* [Instructions to follow]:
All lines from the one containing "exists st. split; [done|]. eapply" through the end of the entries below should appear in the answer exactly, with no others.

* [Supplied information]:
+---+

Lemma store_runs ρ st x v o lo pc :
  inv ρ st -> Word256.is_word v -> (after (store_code x lo)).1 ⊆ LO -> (2 <= D)%nat ->
  (after (store_code x lo)).1 !! x = Some o ->
  code_at pc (code (store_code x lo)) -> runs pc (st ++ [v]) (code (store_code x lo)) (set_local m st o v).
Proof.
  intros Hi Hw HA HD2 Ho Hc. pose proof (lookup_weaken _ _ _ _ Ho HA) as HoL. pose proof (HLO _ _ HoL).
  assert (code (store_code x lo) = [push (OpInt o); instr STORE_LOCAL]) as Hcode.
  { unfold store_code in *. destruct (lo.1 !! x) eqn:E; cbn in *; [|rewrite lookup_insert_eq in Ho]; congruence. }
  rewrite Hcode in *. apply (code_at_app m pc [_]) in Hc as [Hc1 Hc2].
  eapply (runs_app _ _ [_]); [apply runs_push_int; [lia|done|apply room_push; by eapply inv_room]|].
  rewrite snoc_snoc. eapply runs_one. eapply (goes_STORE_LOCAL m); [done|lia].
Qed.

Lemma block_depth_all b : (block_depth stmt_depth b <= D)%nat -> Forall (fun s => (stmt_depth s <= D)%nat) (Statements b).
Proof. destruct b as [l sc]. cbn. induction l as [|s l IH]; intros H; constructor; [|apply IH]; lia. Qed.

Definition sim_block (f : nat) (b : Block) : Prop :=
  forall ρ ρ' o sc lo base loop x st,
    exec_all (exec f κ) (Statements b) ρ = Some (ρ', o) -> block_code (stmt_code fi strs) sc lo base loop b = Some x ->
    block_numeric numeric_stmt sc b = true ->
    (after x).1 ⊆ LO -> (block_depth stmt_depth b <= D)%nat -> code_at base (code x) -> inv ρ st ->
    lands (base + length (code x)) ->
    exists st', inv ρ' st' /\ arrives base st loop (base + length (code x)) st' o.

Lemma sim_in_block f b : (forall s, sim f s) -> sim_block f b.
Proof.
  intros Hs ρ ρ' o sc lo base loop x st He Hx Hn HA Hd Hc Hi Hl. destruct b as [l scope].
  eapply (sim_seq f l Hs); try done. by apply (block_depth_all (MkBlock l scope)).
Qed.

Lemma block_after sc lo base loop b x :
  block_code (stmt_code fi strs) sc lo base loop b = Some x -> (after x).1 ⊆ LO -> lo.1 ⊆ LO.
Proof.
  intros Hx HA. etransitivity; [|exact HA]. eapply block_grows; [|exact Hx].
  apply List.Forall_forall. intros. apply stmt_static.
Qed.

Lemma sim_assign f ty l r t : sim (S f) (AssignmentStmt ty l r t).
Proof.
  intros ρ ρ' o sc lo base loop z st He Hz Hn HA Hd Hc Hi _. cbn in He, Hz, Hn, Hd.
  destruct l as [| | |x tx| | | | |]; try done. destruct r as [e|]; [|done].
  apply bind_Some in He as (v & Hv & [= <- <-]). apply bind_Some in Hz as (cx & Hcx & (y & [= <-] & [= <-])%bind_Some).
  assert (lo.1 ⊆ LO) as Hlo by (etransitivity; [apply store_grows | exact HA]).
  cbn in Hc, HA |- *. apply code_at_app in Hc as [Hc1 Hc2].
  destruct (exp_runs _ _ _ _ _ _ _ _ Hcx Hlo Hn Hv Hi ltac:(lia) Hc1) as [Hw Hr].
  assert (exists o, (after (store_code x lo)).1 !! x = Some o) as [o Ho].
  { unfold store_code. destruct (lo.1 !! x) eqn:E; cbn; [by eauto|]. rewrite lookup_insert_eq. eauto. }
  exists (set_local m st o v). split; [apply inv_set; [done| |done]; by eapply lookup_weaken|].
  eapply runs_app; [exact Hr|]. eapply store_runs; try done. lia.
Qed.

Lemma sim_if f c b eb t : (forall s, sim f s) -> sim (S f) (IfStmt c b eb t).
Proof.
  intros IH ρ ρ' o sc lo base loop z st He Hz Hn HA Hd Hc Hi Hl. cbn in He, Hz, Hn, Hd. specialize (Hl eq_refl).
  apply andb_true_iff in Hn as [[Hnc Hnb]%andb_true_iff Hne].
  apply bind_Some in He as (v & Hv & He). apply bind_Some in Hz as (cc & Hcc & (x & Hx & Hz)%bind_Some).
  destruct eb as [eb|].
  - apply bind_Some in Hz as (y & Hy & [= <-]). cbn in Hc, HA, Hl |- *.
    set (els := (base + length cc + 3 + length (code x) + 2)%nat) in *.
    assert (base + length (test_code cc (Z.of_nat els) ++ code x ++ push_at (Z.of_nat (els + length (code y))) :: instr JUMP :: code y)
            = els + length (code y))%nat as Hend by (unfold els; lengths).
    rewrite Hend in *. apply code_at_app in Hc as [Hc1 Hc]. apply code_at_app in Hc as [Hc2 Hc].
    apply (code_at_app m _ [_; _]) in Hc as [Hc3 Hc4]. rewrite length_test, Nat.add_assoc in *.
    cbn [length] in Hc4. fold els in Hc4.
    assert (lands els) as Hels.
    { unfold lands in *. lia. }
    pose proof (block_after _ _ _ _ _ _ Hy HA) as HAx.
    destruct (test_runs _ _ _ _ _ _ _ _ _ Hcc (block_after _ _ _ _ _ _ Hx HAx) Hnc Hv Hi ltac:(lia) Hc1 Hels) as [c1 H1].
    destruct (v =? 0).
    + destruct (sim_in_block f eb IH _ _ _ _ _ _ _ _ _ He Hy Hne HA ltac:(lia) Hc4 Hi Hl) as (st' & Hi' & Ha).
      exists st'. split; [done|]. by eapply arrives_after.
    + destruct (sim_in_block f b IH _ _ _ _ _ _ _ _ _ He Hx Hnb HAx ltac:(lia) Hc2 Hi) as (st' & Hi' & Ha).
      { by eapply code_at_lands; [exact Hc3|]. }
      exists st'. split; [done|]. eapply arrives_after; [exact H1|]. destruct o; try done.
      destruct Ha as [c2 H2]. destruct (jump_runs _ st' _ Hc3 Hl) as [c3 H3]; [eapply inv_room; [done|lia]|].
      eexists. by eapply goes_trans.
  - injection Hz as <-. cbn in Hc, HA, Hl |- *. set (e := (base + length cc + 3 + length (code x))%nat) in *.
    assert (base + length (test_code cc (Z.of_nat e) ++ code x) = e)%nat as Hend by (unfold e; lengths).
    rewrite Hend in *. apply code_at_app in Hc as [Hc1 Hc2]. rewrite length_test, Nat.add_assoc in *.
    destruct (test_runs _ _ _ _ _ _ _ _ _ Hcc (block_after _ _ _ _ _ _ Hx HA) Hnc Hv Hi ltac:(lia) Hc1 Hl) as [c1 H1].
    destruct (v =? 0).
    + injection He as <- <-. exists st. split; [done|]. by exists c1.
    + destruct (sim_in_block f b IH _ _ _ _ _ _ _ _ _ He Hx Hnb HA ltac:(lia) Hc2 Hi Hl) as (st' & Hi' & Ha).
      exists st'. split; [done|]. by eapply arrives_after.
Qed.

Lemma sim_while f c b : (forall s, sim f s) -> sim (S f) (WhileStmt c b).
Proof.
  intros IH ρ ρ' o sc lo base loop z st He Hz Hn HA Hd Hc Hi Hl. pose proof Hz as Hz0. pose proof Hn as Hn0.
  pose proof Hd as Hd0. cbn in He, Hz, Hn, Hd. specialize (Hl eq_refl).
  apply andb_true_iff in Hn as [Hnc Hnb]. apply bind_Some in He as (v & Hv & He).
  apply bind_Some in Hz as (cc & Hcc & (x0 & Hx0 & (x & Hx & [= <-])%bind_Some)%bind_Some).
  assert (length (code x0) = length (code x)) as Hsame.
  { destruct (block_breaks _ _ b _ _ _ _ _ _ (proj2 (List.Forall_forall _ _) (fun s _ => stmt_breaks _ _ s)) Hx0) as [_ Hb].
    rewrite Hb in Hx. injection Hx as <-. cbn. by rewrite length_patch_list. }
  set (e := (base + length cc + 3 + length (code x0) + 2)%nat) in *.
  pose proof Hc as Hc0. pose proof Hl as Hl0. pose proof HA as HA0. cbn in Hc, HA, Hl |- *.
  assert (base + length (test_code cc (Z.of_nat e) ++ code x ++ [push (OpInt (Z.of_nat base)); instr JUMP]) = e)%nat as Hend
    by (unfold e; rewrite Hsame; lengths).
  rewrite Hend in *. apply code_at_app in Hc as [Hc1 Hc]. apply code_at_app in Hc as [Hc2 Hc3].
  rewrite length_test, Nat.add_assoc in *. rewrite push_OpInt in Hc3 by lia.
  destruct (test_runs _ _ _ _ _ _ _ _ _ Hcc (block_after _ _ _ _ _ _ Hx HA) Hnc Hv Hi ltac:(lia) Hc1 Hl) as [c1 H1].
  destruct (v =? 0).
  { injection He as <- <-. exists st. split; [done|]. by exists c1. }
  apply bind_Some in He as ([ρ1 o1] & He1 & He2). cbn in He2.
  destruct (sim_in_block f b IH _ _ _ _ _ _ _ _ _ He1 Hx Hnb HA ltac:(lia) Hc2 Hi) as (st1 & Hi1 & Ha).
  { by eapply code_at_lands. }
  assert (lands base) as Hbase by (unfold lands in *; lia).
  assert (forall cost, goes base st cost base st1 -> exec f κ ρ1 (WhileStmt c b) = Some (ρ', o) ->
    exists st', inv ρ' st' /\ arrives base st loop e st' o) as Hagain.
  { intros cost Hg Hex. destruct (IH _ _ _ _ _ _ _ _ _ _ Hex Hz0 Hn0 HA0 Hd0 Hc0 Hi1) as (st2 & Hi2 & Ha2).
    - intros _. cbn [code]. by rewrite Hend.
    - exists st2. split; [done|]. cbn [code] in Ha2. rewrite Hend in Ha2. by eapply arrives_after. }
  destruct o1.
  - destruct Ha as [c2 H2]. destruct (jump_runs _ st1 _ Hc3 Hbase) as [c3 H3]; [eapply inv_room; [done|lia]|].
    eapply Hagain; [|done]. eapply goes_trans; [exact H1|]. by eapply goes_trans.
  - injection He2 as <- <-. destruct (Ha _ _ eq_refl Hl) as [c2 H2]. exists st1. split; [done|]. eexists. by eapply goes_trans.
  - destruct (Ha _ _ eq_refl Hbase) as [c2 H2]. eapply Hagain; [|done]. by eapply goes_trans.
  - injection He2 as <- <-. exists st1. split; [done|]. eapply arrives_after; [exact H1|exact Ha].
Qed.

(** Every statement's code ends as the statement does. *)
Lemma sim_all f s : sim f s.
Proof.
  revert s. induction f as [|f IH]; [by intros s ?|]. intros s. destruct s.
  - apply sim_assign.
  - intros ρ ρ' o sc lo base loop z st He Hz Hn HA Hd Hc Hi _. cbn in He, Hz, Hn, Hd.
    apply bind_Some in He as (v & Hv & [= <- <-]). apply bind_Some in Hz as (cx & Hcx & [= <-]).
    cbn in Hc, HA. apply code_at_app in Hc as [Hc1 Hc2].
    destruct (exp_runs _ _ _ _ _ _ _ _ Hcx HA Hn Hv Hi ltac:(lia) Hc1) as [Hw [c Hr]].
    exists st. split; [done|]. by exists (base + length cx)%nat, c.
  - by apply sim_if.
  - by apply sim_while.
  - intros ρ ρ' o sc lo base loop z st [= <- <-] Hz _ _ Hd Hc Hi _. cbn in Hz, Hd.
    apply bind_Some in Hz as ([k' b'] & -> & [= <-]). cbn in Hc. exists st. split; [done|].
    intros k b [= <- ->] Hb. apply jump_runs; [done|done|eapply inv_room; [done|lia]].
  - intros ρ ρ' o sc lo base loop z st [= <- <-] Hz _ _ Hd Hc Hi _. cbn in Hz, Hd.
    apply bind_Some in Hz as ([k' b'] & -> & [= <-]). cbn in Hc. exists st. split; [done|].
    intros k b [= -> <-] Hk. rewrite push_OpInt in Hc by lia. apply jump_runs; [done|done|eapply inv_room; [done|lia]].
  - intros ρ ρ' o sc lo base loop z st He Hz Hn HA Hd Hc Hi _. cbn in He, Hz, Hn, Hd.
    apply bind_Some in He as (v & Hv & [= <- <-]). apply bind_Some in Hz as (cx & Hcx & [= <-]).
    cbn in Hc, HA |- *. apply code_at_app in Hc as [Hc1 Hc2].
    destruct (exp_runs _ _ _ _ _ _ _ _ Hcx HA Hn Hv Hi ltac:(lia) Hc1) as [Hw Hr].
    exists st. split; [done|]. eapply runs_app; [exact Hr|]. eapply runs_one. by eapply (goes_POP m).
Qed.

End Simulation.

End Run.
End Correct.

+---+

* [Task answer]:
    exists st. split; [done|]. eapply runs_app; [exact Hr|]. eapply runs_one. by eapply (goes_POP m).
Qed.

End Simulation.

End Run.
End Correct.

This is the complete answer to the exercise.